Liveness vs. Safety #
Liveness and safety deal with properties of a system. Contrast that with soundness and completion, which are adjectives about analyses.
Liveness #
A liveness property of a system is of the form “something good will eventually happen.” One example is eventual consistency in a concurrent system: we want to know that, after some finite number of steps, our system comes to a consistent state of the world.
Another example might be with a bank: I want it to be the case that when I move money between accounts, the correct amount of money makes it to the destination account. That is something we want to eventually happen, and that’s what makes it a liveness property.
Safety #
Safety is the dual of liveness: in contrast to liveness, a safety property states that “something bad does not occur”. One example of a safety property is in an operating system, nothing prevents the kernel from preempting a task. We never want to get stuck in a state where the kernel cannot regain control of the processor. If our operating system is safe in this regard, we know that we’ll never have the case where a program supersedes the kernel.
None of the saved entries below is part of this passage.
Lemma mapped_cons A va p ps :
  mapped A va (p :: ps) <->
  (exists w, A !! va = Some w /\ PTE2PA w = p /\ PTE_FLAGS w <> PTE_V) /\ mapped A (va + PGSIZE) ps.
Proof.
  split.
  - intros H. split.
    + destruct (H 0%nat p eq_refl) as (w & Hw & ?). rewrite Z.mul_0_l, Z.add_0_r in Hw. eauto.
    + intros i q Hq. destruct (H (S i) q Hq) as (w & Hw & ?). exists w. split; [|done].
      rewrite <- Hw. f_equal. lia.
  - intros [H0 H] [|i] q Hq.
    + injection Hq as <-. by rewrite Z.mul_0_l, Z.add_0_r.
    + destruct (H i q Hq) as (w & Hw & ?). exists w. split; [|done]. rewrite <- Hw. f_equal. lia.
Qed.
Lemma shrink_proc_ok sz n th s l root own A fs :
  process sz s l root own A fs -> LkKmem ∉ th_held th -> sz <= MAXVA -> - 2 ^ 31 <= n < 0 ->
  exists sz' s' k, growproc_mem kend root sz n th s = Ok (0, sz') th s' /\ (k <= length fs)%nat /\
    process sz' s' (rev (drop k fs) ++ l) root own (unmap_range A (Z.of_nat k * PGSIZE) (length fs - k)) (take k fs) /\
    sz' = (if sz + n <? 0 then sz else sz + n) /\
    (forall b, outside (pages own ++ drop k fs) b -> mget (km_mem s') b = mget (km_mem s) b).
Proof.
  intros [[Hus Ht1 Ht2] Hsz Hlen] Hlk Hm Hn. unfold growproc_mem. rewrite Z.gtb_ltb.
  destruct (Z.ltb_spec 0 n); [lia|]. destruct (Z.ltb_spec n 0); [|lia].
  assert (HM : MAXVA = 2 ^ 38) by done.
  assert (Hu : 0 <= u64 (sz + n) /\ Z.min sz (u64 (sz + n)) = if sz + n <? 0 then sz else sz + n).
  { destruct (Z.ltb_spec (sz + n) 0).
    - assert (u64 (sz + n) = sz + n + 2 ^ 64) as ->; [|lia]. unfold u64.
      rewrite <- (Z.mod_add _ 1) by lia. rewrite Z.mod_small; lia.
    - rewrite u64_id; lia. }
  destruct Hu as [Hu1 Hu2].
  destruct (uvmdealloc_ok kend kend_ok sz (u64 (sz + n)) th s l root own A fs Hus Hlk)
    as (s' & k & E & Hk & Hk' & Hus' & Hout); try done.
  rewrite (bind_ok _ _ _ _ _ _ _ E). rewrite Hu2 in *. set (sz' := if sz + n <? 0 then sz else sz + n) in *.
  exists sz', s', k. split_and!; try done. pose proof (us_size Hus) as Hs.
  assert (Htop : forall x, TRAPFRAME <= x -> unmap_range A (Z.of_nat k * PGSIZE) (length fs - k) !! x = A !! x).
  { intros x Hx. rewrite unmap_range_lookup. destruct (in_range _ _ x) eqn:E'; [|done].
    apply in_range_spec in E' as (i & Hi & ->). unfold PGSIZE in *. lia. }
  split.
  - split; [done|by rewrite Htop|by rewrite Htop].
  - unfold sz'. destruct (Z.ltb_spec (sz + n) 0); lia.
  - rewrite <- Hk, length_take. lia.
Qed.

(** ** From creation to the end *)

(** A process calls [sbrk] with the arguments [ns], one after the other. *)
Fixpoint growprocs (pagetable sz : Z) (ns : list Z) : M kmem Z :=
  match ns with
  | [] => ret sz
  | n :: ns' =>
      let! r := growproc_mem kend pagetable sz n in
      growprocs pagetable (snd r) ns'
  end.

Definition lifecycle (ns : list Z) : M kmem unit :=
  let! pagetable := proc_pagetable kend tramp tf in
  if pagetable =? 0 then ret tt
  else
    let! sz := growprocs pagetable 0 ns in
    proc_freepagetable kend pagetable sz.

(** What one [growproc] does to the pages. *)
Lemma growproc_conserves sz n th s l root own A fs :
  process sz s l root own A fs -> LkKmem ∉ th_held th -> sz <= MAXVA -> is_i32 n ->
  exists r sz' s' l' own' A' fs', growproc_mem kend root sz n th s = Ok (r, sz') th s' /\
    process sz' s' l' root own' A' fs' /\ sz' <= MAXVA /\
    l' ++ pages own' ++ fs' ≡ₚ l ++ pages own ++ fs /\
    (forall b, outside (l ++ pages own ++ fs) b -> mget (km_mem s') b = mget (km_mem s) b) /\
    same_contents s s' fs fs' /\ zeroed s' (drop (length fs) fs') /\
    (r = 0 \/ (r = -1 /\ 0 < n /\ sz' = sz /\ fs' = fs /\ A' = A)) /\
    (r = 0 -> sz' = (if sz + n <? 0 then sz else sz + n)).
Proof.
  intros Hpr Hlk Hm Hn. pose proof (ps_us _ _ _ _ _ _ _ _ _ (pr_space _ _ _ _ _ _ _ Hpr)) as Hus.
  pose proof (pr_sz _ _ _ _ _ _ _ Hpr) as Hsz.
  destruct (Z.lt_trichotomy n 0) as [Hneg|[->|Hpos]].
  - destruct (shrink_proc_ok sz n th s l root own A fs Hpr Hlk Hm) as (sz' & s' & k & E & Hk & Hpr' & Hs & Hout); [lia|].
    eexists 0, sz', s', (rev (drop k fs) ++ l), own, _, (take k fs). split_and!; try done.
    + destruct (Z.ltb_spec (sz + n) 0); lia.
    + rewrite <- Permutation_rev, <- app_assoc. rewrite (Permutation_app_comm (drop k fs)), <- !app_assoc.
      by rewrite take_drop.
    + intros b (Hb1 & Hb2 & Hb3)%outside_app_3. apply Hout, outside_app. split; [done|].
      rewrite <- (take_drop k fs) in Hb3. by apply outside_app in Hb3 as [_ ?].
    + intros i f f' Hf [Hf' Hi]%lookup_take_Some. split; [congruence|]. intros a Ha. apply Hout.
      by apply (kept_frame s l root own A fs k i f).
    + rewrite drop_ge by (rewrite length_take; lia). apply zeroed_nil.
    + by left.
  - exists 0, sz, s, l, own, A, fs. split_and!; try done.
    + intros i f f' Hf Hf'. split; [congruence|done].
    + rewrite drop_all. apply zeroed_nil.
    + by left.
    + intros _. rewrite Z.add_0_r. destruct (Z.ltb_spec sz 0); lia.
  - destruct (grow_ok sz n th s l root own A fs Hpr Hlk Hm)
      as (r & sz' & s' & l' & own' & A' & ns & E & Hpr' & Hm' & Hpm & Hz & Hout & Hr); [lia|].
    exists r, sz', s', l', own', A', (fs ++ ns). split_and!; try done.
    + rewrite (Permutation_app_comm fs), !app_assoc, <- (app_assoc l'), Hpm. done.
    + intros b Hb. apply Hout. rewrite app_assoc in Hb. by apply outside_app in Hb as [? _].
    + intros i f f' Hf Hf'. rewrite (lookup_app_l_Some _ _ _ _ Hf) in Hf'. split; [congruence|].
      intros a Ha. apply Hout. by eapply us_frame_outside.
    + by rewrite drop_app_length.
    + destruct Hr as [[-> _]|(-> & -> & -> & ->)]; [by left|right]. rewrite app_nil_r. by split_and!.
    + intros ->. destruct Hr as [[_ ->]|(? & _)]; [|done]. destruct (Z.ltb_spec (sz + n) 0); lia.
Qed.
(* ===== verification/VmKernel.v ===== *)
(** * The kernel page table (kernel/vm.c: kvmmake; kernel/proc.c: proc_mapstacks)

    Booting builds a direct map of the devices and of RAM, with the text read-only and
    executable and the data not executable, the trampoline at the top, and one stack
    per process below it, each above an unmapped guard page. *)

From S2P Require Import Prelude Layout Memory Kalloc Vm VmMap VmUser VmFree VmLife.

(** The entry the kernel's table should have for a page, when process [i]'s stack is
    the page [stacks !! i]. *)
Definition stack_index (va : Z) : Z := (TRAMPOLINE - va) / (2 * PGSIZE) - 1.

Definition kernel_pte (etext trampoline : Z) (stacks : list Z) (va : Z) : option Z :=
  if (va =? UART0) || (va =? VIRTIO0) || ((PLIC <=? va) && (va <? PLIC + 0x4000000)) then Some (leaf_pte va RW)
  else if (KERNBASE <=? va) && (va <? etext) then Some (leaf_pte va RX)
  else if (etext <=? va) && (va <? PHYSTOP) then Some (leaf_pte va RW)
  else if va =? TRAMPOLINE then Some (leaf_pte trampoline RX)
  else if (0 <=? stack_index va) && (va =? KSTACK (stack_index va))
  then (fun p => leaf_pte p RW) <$> stacks !! Z.to_nat (stack_index va)
  else None.

(** The pages of the table: every page of the kernel's mappings lies under one of
    these paths. *)
Definition kernel_paths : list path :=
  [[]; [0]; [2]; [255]; [255; 511]] ++ ((fun i => [0; i]) <$> seqZ 96 33) ++ ((fun i => [2; i]) <$> seqZ 0 64).

Lemma rest_div x i j :
  0 <= x -> 0 <= i < 512 -> 0 <= j < 512 ->
  (i * 512 + j) * 2 ^ 21 <= x < (i * 512 + j + 1) * 2 ^ 21 -> rest 2 x = [i; j].
Proof.
  intros Hx Hi Hj Hb. unfold rest. rewrite !PX_eq by lia.
  change (PXSHIFT (Z.of_nat 2)) with 30. change (PXSHIFT (Z.of_nat 1)) with 21.
  assert (x / 2 ^ 21 = i * 512 + j) as E by (symmetry; apply (Z.div_unique x (2 ^ 21) _ (x - (i * 512 + j) * 2 ^ 21)); lia).
  change (2 ^ 30) with (2 ^ 21 * 512). rewrite <- Z.div_div, E by lia.
  rewrite Z.div_add_l, (Z.div_small j) by lia. rewrite Z.add_0_r, Z.mod_small by lia.
  rewrite Z.add_comm, Z.mod_add, Z.mod_small by lia. done.
Qed.

Lemma kernel_paths_low i : 96 <= i < 129 -> [0] ∈ kernel_paths /\ [0; i] ∈ kernel_paths.
Proof.
  intros Hi. unfold kernel_paths. rewrite !elem_of_app, !list_elem_of_fmap. split; [left; set_solver|].
  right. left. exists i. rewrite elem_of_seqZ. split; [done|lia].
Qed.
Lemma kernel_paths_ram i : 0 <= i < 64 -> [2] ∈ kernel_paths /\ [2; i] ∈ kernel_paths.
Proof.
  intros Hi. unfold kernel_paths. rewrite !elem_of_app, !list_elem_of_fmap. split; [left; set_solver|].
  right. right. exists i. rewrite elem_of_seqZ. split; [done|lia].
Qed.
Lemma kernel_paths_top : [] ∈ kernel_paths /\ [255] ∈ kernel_paths /\ [255; 511] ∈ kernel_paths.
Proof. unfold kernel_paths. rewrite !elem_of_app. split_and!; left; set_solver. Qed.

(** The regions the kernel maps. *)
Definition kernel_va (x : Z) : Prop :=
  PLIC <= x < VIRTIO0 + PGSIZE \/ KERNBASE <= x < PHYSTOP \/ MAXVA - 2 ^ 21 <= x < MAXVA.

Lemma kernel_va_path x q : kernel_va x -> on_path x q -> q ∈ kernel_paths.
Proof.
  intros Hx Hq.
  assert (exists i j, rest 2 x = [i; j] /\ [i] ∈ kernel_paths /\ [i; j] ∈ kernel_paths) as (i & j & E & H1 & H2).
  { pose proof (Z.div_mod x (2 ^ 21)). pose proof (Z.mod_pos_bound x (2 ^ 21)).
    destruct Hx as [Hx|[Hx|Hx]]; unfold PLIC, VIRTIO0, PGSIZE, KERNBASE, PHYSTOP in *; rewrite ?MAXVA_eq in *.
    - exists 0, (x / 2 ^ 21). split; [apply rest_div; lia|]. apply kernel_paths_low. lia.
    - exists 2, (x / 2 ^ 21 - 1024). split; [apply rest_div; unfold KERNBASE in *; lia|]. apply kernel_paths_ram. unfold KERNBASE in *. lia.
    - exists 255, 511. split; [apply rest_div; lia|]. apply kernel_paths_top. }
  destruct Hq as [-> | ->]; rewrite E; done.
Qed.
Lemma priority_lists_refine_queues_witness :
  exists s', run_ops 3 [OpAdd 0; OpAdd 1; OpAdd 2; OpDel 1; OpDel 0]%nat (idle 0) small_table
               = Ok tt (idle 0) s' /\
    prio_inv s' [[]; [2%nat]; []; []; []] /\ relinked small_table s'.
Proof.
  apply (priority_lists_refine_queues 3 _ small_table (replicate MAXPRIORITY [])).
  - exact small_table_inv.
  - intros i p ->%small_table_blank. done.
  - apply Nat.le_refl.
  - apply not_elem_of_nil.
  - vm_compute. reflexivity.
Defined.

Lemma set_priority_admits_out_of_bounds_witness :
  exists s', set_priority 5 0 (idle 0) small_table = Ok tt (idle 0) s' /\
    free_process_priority 3 0 (idle 0) s' = Fault "head_priority index".
Proof. exact (set_priority_admits_out_of_bounds small_table 0 blank_proc (idle 0) 3 eq_refl eq_refl). Defined.
(* ===== verification/ProcOps.v ===== *)
(** * Executing the operations on the process table

    Equations that run the field accesses and the loops of kernel/proc.c on a table
    given by its slots, and from them what [wakeup], [kill], [sleep], [yield] and the
    scheduler do. *)

From S2P Require Import Prelude Layout Memory Kalloc Vm Priority Proc.

(** The table with slot [i] set to [q]. *)
Definition setp (t : ptable) (i : nat) (q : proc) : ptable := set_procs (<[i := q]> (pt_proc t)) t.

Lemma setp_id t i p : pt_proc t !! i = Some p -> setp t i p = t.
Proof. intros Hp. unfold setp, set_procs. rewrite list_insert_id by done. by destruct t. Qed.
Lemma setp_setp t i p q : setp (setp t i p) i q = setp t i q.
Proof. unfold setp, set_procs; cbn. by rewrite list_insert_insert_eq. Qed.
Lemma length_setp t i q : length (pt_proc (setp t i q)) = length (pt_proc t).
Proof. apply length_insert. Qed.
Lemma lookup_setp_ne t i j q : i <> j -> pt_proc (setp t i q) !! j = pt_proc t !! j.
Proof. intros. by apply list_lookup_insert_ne. Qed.
Lemma lookup_setp t i q p : pt_proc t !! i = Some p -> pt_proc (setp t i q) !! i = Some q.
Proof. intros. by eapply lookup_insert_Some_eq. Qed.
Lemma lookup_setp_lt t i q : (i < length (pt_proc t))%nat -> pt_proc (setp t i q) !! i = Some q.
Proof. intros. by apply list_lookup_insert_eq. Qed.

Section ProcOps.
Context {F : Type} `{ProcFiles F}.
Implicit Types (t : ptable) (m : kmem) (fs : F) (th : thread).

Lemma gproc_ok i p th t m fs :
  pt_proc t !! i = Some p -> gproc i th (mkKernel t m fs) = Ok p th (mkKernel t m fs).
Proof. intros Hp. unfold gproc, zoom, get_proc. cbn. by rewrite Hp. Qed.

Lemma uproc_ok i f p th t m fs :
  pt_proc t !! i = Some p ->
  uproc i f th (mkKernel t m fs) = Ok tt th (mkKernel (setp t i (f p)) m fs).
Proof. intros Hp. unfold uproc, zoom, upd_proc. cbn. by rewrite Hp. Qed.

Lemma gproc_setp i q th t m fs :
  (i < length (pt_proc t))%nat ->
  gproc i th (mkKernel (setp t i q) m fs) = Ok q th (mkKernel (setp t i q) m fs).
Proof. intros Hi. by apply gproc_ok, lookup_setp_lt. Qed.

Lemma uproc_setp i f q th t m fs :
  (i < length (pt_proc t))%nat ->
  uproc i f th (mkKernel (setp t i q) m fs) = Ok tt th (mkKernel (setp t i (f q)) m fs).
Proof. intros Hi. erewrite uproc_ok by (by apply lookup_setp_lt). by rewrite setp_setp. Qed.

Lemma mem_op_ok {A} (op : M kmem A) th th' t m m' fs a :
  op th m = Ok a th' m' -> mem_op op th (mkKernel t m fs) = Ok a th' (mkKernel t m' fs).
Proof. intros E. unfold mem_op, zoom. cbn. by rewrite E. Qed.

Lemma fs_op_ok {A} (op : M F A) th th' t m fs fs' a :
  op th fs = Ok a th' fs' -> fs_op op th (mkKernel t m fs) = Ok a th' (mkKernel t m fs').
Proof. intros E. unfold fs_op, zoom. cbn. by rewrite E. Qed.

Lemma pt_op_ok {A} (op : M ptable A) th th' t t' m fs a :
  op th t = Ok a th' t' -> zoom pt_lens op th (mkKernel t m fs) = Ok a th' (mkKernel t' m fs).
Proof. intros E. unfold zoom. cbn. by rewrite E. Qed.

(** ** Loops over the table *)

(** A loop whose body changes only the slot it visits. *)
Definition map_slots (g : nat -> proc -> proc) (t : ptable) : ptable :=
  set_procs (imap g (pt_proc t)) t.

Lemma lookup_map_slots g t i : pt_proc (map_slots g t) !! i = g i <$> pt_proc t !! i.
Proof. apply list_lookup_imap. Qed.
Lemma length_map_slots g t : length (pt_proc (map_slots g t)) = length (pt_proc t).
Proof. apply length_imap. Qed.

Lemma for_procs_map n i body g th t m fs :
  (length (pt_proc t) = i + n)%nat ->
  (forall j p t', (j < length (pt_proc t'))%nat -> length (pt_proc t') = length (pt_proc t) ->
     pt_proc t' !! j = Some p ->
     body j th (mkKernel t' m fs) = Ok tt th (mkKernel (setp t' j (g j p)) m fs)) ->
  for_procs n i body th (mkKernel t m fs) =
    Ok tt th (mkKernel (map_slots (fun j p => if (i <=? j)%nat then g j p else p) t) m fs).
Proof.
  revert i t. induction n as [|n IH]; intros i t Hlen Hb; cbn [for_procs].
  - unfold ret. do 2 f_equal. unfold map_slots, set_procs. destruct t as [ps c np ip]; cbn in *. f_equal.
    apply list_eq. intros j. rewrite list_lookup_imap. destruct (ps !! j) eqn:E; [|done]; cbn.
    apply lookup_lt_Some in E. by rewrite (proj2 (Nat.leb_gt i j)) by lia.
  - destruct (lookup_lt_is_Some_2 (pt_proc t) i) as [p Hp]; [lia|].
    rewrite (bind_ok _ _ _ _ _ _ _ (Hb i p t ltac:(lia) eq_refl Hp)).
    rewrite IH; [|rewrite length_setp; lia|intros j p' t' Hj Hl; rewrite length_setp in Hl; by apply Hb].
    do 2 f_equal. unfold map_slots, setp, set_procs; cbn [pt_proc pt_control pt_nextpid pt_initproc]. f_equal. apply list_eq. intros j.
    rewrite !list_lookup_imap. destruct (decide (i = j)) as [<-|Hne].
    + rewrite (lookup_insert_Some_eq _ _ _ _ Hp), Hp; cbn [fmap option_fmap option_map]. by rewrite (proj2 (Nat.leb_gt (S i) i)), Nat.leb_refl by lia.
    + rewrite list_lookup_insert_ne by done. destruct (pt_proc t !! j); [|done]; cbn [fmap option_fmap option_map]. f_equal.
      destruct (Nat.leb_spec (S i) j), (Nat.leb_spec i j); try done; lia.
Qed.

Lemma for_procs_all body g th t m fs :
  length (pt_proc t) = NPROC ->
  (forall j p t', (j < length (pt_proc t'))%nat -> length (pt_proc t') = length (pt_proc t) ->
     pt_proc t' !! j = Some p ->
     body j th (mkKernel t' m fs) = Ok tt th (mkKernel (setp t' j (g j p)) m fs)) ->
  for_procs NPROC 0 body th (mkKernel t m fs) = Ok tt th (mkKernel (map_slots g t) m fs).
Proof. intros Hlen Hb. rewrite (for_procs_map _ _ _ g); [done|done|done]. Qed.

(** No lock of another process is held. *)
Definition only_own (th : thread) : Prop := forall i, LkProc i ∈ th_held th -> i = th_proc th.

(** ** [wakeup] *)

Definition woken (me : nat) (ch : option chan) (i : nat) (p : proc) : proc :=
  if negb (bool_decide (i = me)) && bool_decide (p_state p = SLEEPING) && bool_decide (p_chan p = ch)
  then with_state RUNNABLE p else p.

Lemma wakeup_ok ch th t m fs :
  length (pt_proc t) = NPROC -> only_own th ->
  Proc.wakeup ch th (mkKernel t m fs) = Ok tt th (mkKernel (map_slots (woken (th_proc th) ch) t) m fs).
Proof.
  intros Hlen Hown. apply for_procs_all; [done|]. intros j p t' Hj _ Hp.
  unfold wakeup_one. rewrite (bind_ok _ _ _ _ _ _ _ (eq_refl : myproc th _ = Ok _ th _)).
  unfold woken. case_bool_decide as Hme; cbn [negb andb]; [by rewrite setp_id|].
  assert (Hlk : LkProc j ∉ th_held th) by (intros Hin; by apply Hme, Hown).
  rewrite (bind_ok _ _ _ _ _ _ _ (acquire_ok _ _ _ Hlk)), (bind_ok _ _ _ _ _ _ _ (gproc_ok _ _ _ _ _ _ Hp)).
  destruct (bool_decide (p_state p = SLEEPING) && bool_decide (p_chan p = ch)); cbn [when].
  - rewrite (bind_ok _ _ _ _ _ _ _ (uproc_ok _ _ _ _ _ _ _ Hp)). by apply release_acquired.
  - rewrite (bind_ok _ _ _ _ _ _ _ (eq_refl : ret tt _ _ = _)), setp_id by done. by apply release_acquired.
Qed.

(** ** [kill] *)

Lemma kill_loop_ok n i pid th t m fs :
  (length (pt_proc t) = i + n)%nat -> (forall j, LkProc j ∉ th_held th) ->
  (exists j p, kill_loop n i pid th (mkKernel t m fs) = Ok 0 th (mkKernel (setp t j
        (if bool_decide (p_state p = SLEEPING) then with_state RUNNABLE (with_killed 1 p) else with_killed 1 p)) m fs) /\
     pt_proc t !! j = Some p /\ p_pid p = pid /\ (i <= j)%nat /\
     forall j' p', (i <= j' < j)%nat -> pt_proc t !! j' = Some p' -> p_pid p' <> pid) \/
  (kill_loop n i pid th (mkKernel t m fs) = Ok (-1) th (mkKernel t m fs) /\
     forall j p, (i <= j)%nat -> pt_proc t !! j = Some p -> p_pid p <> pid).
Proof.
  revert i. induction n as [|n IH]; intros i Hlen Hlk; cbn [kill_loop].
  - right. split; [done|]. intros j p Hj Hp. apply lookup_lt_Some in Hp. lia.
  - destruct (lookup_lt_is_Some_2 (pt_proc t) i) as [p Hp]; [lia|].
    rewrite (bind_ok _ _ _ _ _ _ _ (acquire_ok _ _ _ (Hlk i))), (bind_ok _ _ _ _ _ _ _ (gproc_ok _ _ _ _ _ _ Hp)).
    destruct (Z.eqb_spec (p_pid p) pid) as [E|E].
    + left. exists i, p. split_and!; try done; [|intros; lia].
      rewrite (bind_ok _ _ _ _ _ _ _ (uproc_ok _ _ _ _ _ _ _ Hp)).
      case_bool_decide; cbn [when].
      * rewrite (bind_ok _ _ _ _ _ _ _ (uproc_setp _ _ _ _ _ _ _ (lookup_lt_Some _ _ _ Hp))).
        by rewrite (bind_ok _ _ _ _ _ _ _ (release_acquired _ _ _ (Hlk i))).
      * rewrite (bind_ok _ _ _ _ _ _ _ (eq_refl : ret tt _ _ = _)).
        by rewrite (bind_ok _ _ _ _ _ _ _ (release_acquired _ _ _ (Hlk i))).
    + rewrite (bind_ok _ _ _ _ _ _ _ (release_acquired _ _ _ (Hlk i))).
      destruct (IH (S i)) as [(j & q & HE & Hq & Hpid & Hj & Hfirst)|[HE Hno]]; [lia|done| |].
      * left. exists j, q. split_and!; try done; [lia|]. intros j' p' Hj' Hp'.
        destruct (decide (j' = i)) as [->|]; [congruence|]. apply (Hfirst j'); [lia|done].
      * right. split; [done|]. intros j q Hj Hq. destruct (decide (j = i)) as [->|]; [congruence|].
        apply (Hno j); [lia|done].
Qed.

(** ** [sched], [sleep], [yield], [killed] *)

Lemma sched_ok th t m fs p :
  th_held th = [LkProc (th_proc th)] -> pt_proc t !! th_proc th = Some p -> p_state p <> RUNNING ->
  sched th (mkKernel t m fs) = Ok tt th (mkKernel t m fs).
Proof.
  intros Hh Hp Hs. unfold sched. rewrite (bind_ok _ _ _ _ _ _ _ (eq_refl : myproc th _ = Ok _ th _)).
  rewrite (bind_ok _ _ _ _ _ _ _ (eq_refl : self th _ = Ok _ th _)), Hh.
  rewrite bool_decide_true by set_solver. cbn [negb length Nat.eqb].
  rewrite (bind_ok _ _ _ _ _ _ _ (gproc_ok _ _ _ _ _ _ Hp)). by rewrite bool_decide_false.
Qed.

Lemma sleep_ok ch lk th t m fs p :
  th_held th = [lk] -> (forall i, lk <> LkProc i) -> pt_proc t !! th_proc th = Some p ->
  sleep ch lk th (mkKernel t m fs) =
    Ok tt (set_held [LkProc (th_proc th)] th)
       (mkKernel (setp t (th_proc th) (with_state SLEEPING (with_chan (Some ch) p))) m fs).
Proof.
  intros Hh Hlk Hp. pose proof (lookup_lt_Some _ _ _ Hp) as Hlt. unfold sleep.
  rewrite (bind_ok _ _ _ _ _ _ _ (eq_refl : myproc th _ = Ok _ th _)).
  rewrite (bind_ok _ _ _ _ _ _ _ (acquire_ok (LkProc (th_proc th)) th _ ltac:(rewrite Hh; set_solver))).
  assert (Hr : forall k : kernel F, release lk (set_held (LkProc (th_proc th) :: th_held th) th) k =
      Ok tt (set_held [LkProc (th_proc th)] th) k).
  { intros k. unfold release. cbn [th_held set_held]. rewrite Hh, bool_decide_true by set_solver.
    rewrite set_held_twice. do 2 f_equal. unfold drop_lock. rewrite filter_cons_True by (intros E; by apply (Hlk (th_proc th))).
    by rewrite filter_cons_False, filter_nil by tauto. }
  rewrite (bind_ok _ _ _ _ _ _ _ (Hr _)), (bind_ok _ _ _ _ _ _ _ (uproc_ok _ _ _ _ _ _ _ Hp)).
  rewrite (bind_ok _ _ _ _ _ _ _ (uproc_setp _ _ _ _ _ _ _ Hlt)).
  eapply sched_ok; [done|by apply lookup_setp_lt|by destruct p].
Qed.

Lemma killed_ok i th t m fs p :
  LkProc i ∉ th_held th -> pt_proc t !! i = Some p ->
  killed i th (mkKernel t m fs) = Ok (p_killed p) th (mkKernel t m fs).
Proof.
  intros Hlk Hp. unfold killed. rewrite (bind_ok _ _ _ _ _ _ _ (acquire_ok _ _ _ Hlk)).
  rewrite (bind_ok _ _ _ _ _ _ _ (gproc_ok _ _ _ _ _ _ Hp)).
  by rewrite (bind_ok _ _ _ _ _ _ _ (release_acquired _ _ _ Hlk)).
Qed.

End ProcOps.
Extending the bank analogy, a safety property might be that we never want money lost in a transaction. The program might occasionally fail to deliver money, but no value is accidentally destroyed during a transfer.
Soundness vs. Completeness #
Soundness and completeness refer to whole systems that make some kind of decision, e.g. a type system or some kind of a static analysis.
Soundness #
From Wikipedia:
[A]n argument is sound if it is both valid in form and its premises are true. Soundness also has a related meaning in mathematical logic, wherein logical systems are sound if and only if every formula that can be proved in the system is logically valid with respect to the semantics of the system.
Soundness means the system is trustworthy. A sound type system, for example, will never tell you that a program is devoid of type errors when there are in fact type errors. Most type systems typically are sound. This means, however, that there are programs which may not contain a type error but that the type checker cannot prove to be devoid of errors.
Another term that may be used for soundness is correct. (Though, I believe, this may be highly context-dependent.)
Completeness #
The dual of soundness: if a system is complete, it means the system can give an answer for every input. It might make some mistakes in reasoning. E.g. with a complete type system, there is no program which it cannot assign a type to (even if it’s a divergent type) but an assertion that a program is type-safe is not necessarily true.
Why can’t we have both soundness and completeness at the same time? Gödel is to blame for that.